TASK DETAILS —
Take the records below from their first line to the line with "memo_ok m' /\ (total m' <= maxBytes)%Z /\", and restate those lines word for word.

DATA RECORDS —
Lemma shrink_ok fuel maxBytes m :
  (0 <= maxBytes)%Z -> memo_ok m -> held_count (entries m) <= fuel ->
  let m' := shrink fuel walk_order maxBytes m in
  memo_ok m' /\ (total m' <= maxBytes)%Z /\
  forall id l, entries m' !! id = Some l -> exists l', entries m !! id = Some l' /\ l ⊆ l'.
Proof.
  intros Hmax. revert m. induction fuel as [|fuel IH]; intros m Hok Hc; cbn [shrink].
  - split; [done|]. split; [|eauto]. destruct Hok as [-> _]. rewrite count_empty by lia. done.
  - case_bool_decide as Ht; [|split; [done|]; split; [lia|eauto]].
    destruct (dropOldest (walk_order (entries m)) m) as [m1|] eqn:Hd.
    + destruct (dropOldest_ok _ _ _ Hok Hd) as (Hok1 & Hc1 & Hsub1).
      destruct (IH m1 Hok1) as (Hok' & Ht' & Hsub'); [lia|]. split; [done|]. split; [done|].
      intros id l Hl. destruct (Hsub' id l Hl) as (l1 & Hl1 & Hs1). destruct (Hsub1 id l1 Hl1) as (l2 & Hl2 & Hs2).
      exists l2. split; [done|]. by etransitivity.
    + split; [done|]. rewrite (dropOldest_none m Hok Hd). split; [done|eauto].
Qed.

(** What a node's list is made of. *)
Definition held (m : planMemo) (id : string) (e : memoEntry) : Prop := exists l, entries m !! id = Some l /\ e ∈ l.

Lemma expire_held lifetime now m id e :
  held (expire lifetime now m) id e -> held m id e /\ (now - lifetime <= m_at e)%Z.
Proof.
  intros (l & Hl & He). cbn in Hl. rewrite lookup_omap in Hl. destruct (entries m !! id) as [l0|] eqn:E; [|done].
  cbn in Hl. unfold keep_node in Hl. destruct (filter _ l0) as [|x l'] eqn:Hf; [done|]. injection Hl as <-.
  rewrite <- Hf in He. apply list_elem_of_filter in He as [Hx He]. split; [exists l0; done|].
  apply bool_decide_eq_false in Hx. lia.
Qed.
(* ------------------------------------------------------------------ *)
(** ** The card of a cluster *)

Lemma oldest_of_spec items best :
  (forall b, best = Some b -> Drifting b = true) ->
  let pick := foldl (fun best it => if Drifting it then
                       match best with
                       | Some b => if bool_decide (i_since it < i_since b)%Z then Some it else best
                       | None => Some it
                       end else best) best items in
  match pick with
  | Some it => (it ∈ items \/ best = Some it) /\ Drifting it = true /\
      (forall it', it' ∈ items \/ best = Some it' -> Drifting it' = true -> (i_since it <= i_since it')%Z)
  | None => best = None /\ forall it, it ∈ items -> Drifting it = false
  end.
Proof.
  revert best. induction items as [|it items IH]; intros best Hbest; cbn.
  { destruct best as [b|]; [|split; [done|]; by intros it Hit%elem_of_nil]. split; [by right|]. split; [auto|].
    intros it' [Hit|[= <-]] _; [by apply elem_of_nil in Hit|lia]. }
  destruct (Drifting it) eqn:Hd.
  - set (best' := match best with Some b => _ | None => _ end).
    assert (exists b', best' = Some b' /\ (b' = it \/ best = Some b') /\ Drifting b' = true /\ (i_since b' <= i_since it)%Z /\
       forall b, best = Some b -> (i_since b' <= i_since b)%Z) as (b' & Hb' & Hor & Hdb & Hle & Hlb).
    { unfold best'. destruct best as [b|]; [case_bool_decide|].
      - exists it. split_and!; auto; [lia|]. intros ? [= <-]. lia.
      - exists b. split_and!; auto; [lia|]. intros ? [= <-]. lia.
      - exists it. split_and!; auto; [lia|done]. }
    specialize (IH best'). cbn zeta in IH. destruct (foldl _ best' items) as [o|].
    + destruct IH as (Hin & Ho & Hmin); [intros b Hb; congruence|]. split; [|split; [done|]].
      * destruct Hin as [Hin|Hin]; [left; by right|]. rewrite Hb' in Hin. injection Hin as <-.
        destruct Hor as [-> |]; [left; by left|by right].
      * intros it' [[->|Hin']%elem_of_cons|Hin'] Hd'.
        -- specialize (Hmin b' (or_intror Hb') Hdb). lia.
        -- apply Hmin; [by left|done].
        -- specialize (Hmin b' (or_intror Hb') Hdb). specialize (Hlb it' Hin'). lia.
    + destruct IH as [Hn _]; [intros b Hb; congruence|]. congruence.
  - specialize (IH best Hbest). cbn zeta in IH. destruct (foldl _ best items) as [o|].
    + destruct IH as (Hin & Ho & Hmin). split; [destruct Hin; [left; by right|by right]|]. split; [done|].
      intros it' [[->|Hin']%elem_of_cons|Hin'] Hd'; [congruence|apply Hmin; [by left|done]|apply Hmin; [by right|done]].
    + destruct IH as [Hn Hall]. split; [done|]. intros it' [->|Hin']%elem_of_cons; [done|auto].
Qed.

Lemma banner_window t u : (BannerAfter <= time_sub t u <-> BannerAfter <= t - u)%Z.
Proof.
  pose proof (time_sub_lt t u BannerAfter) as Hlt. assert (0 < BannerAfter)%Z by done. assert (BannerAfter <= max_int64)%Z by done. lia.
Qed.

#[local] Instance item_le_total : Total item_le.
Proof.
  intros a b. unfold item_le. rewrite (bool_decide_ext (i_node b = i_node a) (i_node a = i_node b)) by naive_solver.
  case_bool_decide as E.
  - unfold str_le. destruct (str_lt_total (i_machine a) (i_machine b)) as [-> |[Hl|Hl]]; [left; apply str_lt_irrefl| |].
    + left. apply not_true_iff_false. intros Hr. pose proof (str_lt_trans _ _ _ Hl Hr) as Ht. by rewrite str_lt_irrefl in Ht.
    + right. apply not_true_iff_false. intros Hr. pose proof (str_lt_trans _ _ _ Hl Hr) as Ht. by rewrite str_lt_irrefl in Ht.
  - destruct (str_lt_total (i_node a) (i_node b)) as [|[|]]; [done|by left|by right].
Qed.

TASK OUTPUT —
Lemma shrink_ok fuel maxBytes m :
  (0 <= maxBytes)%Z -> memo_ok m -> held_count (entries m) <= fuel ->
  let m' := shrink fuel walk_order maxBytes m in
  memo_ok m' /\ (total m' <= maxBytes)%Z /\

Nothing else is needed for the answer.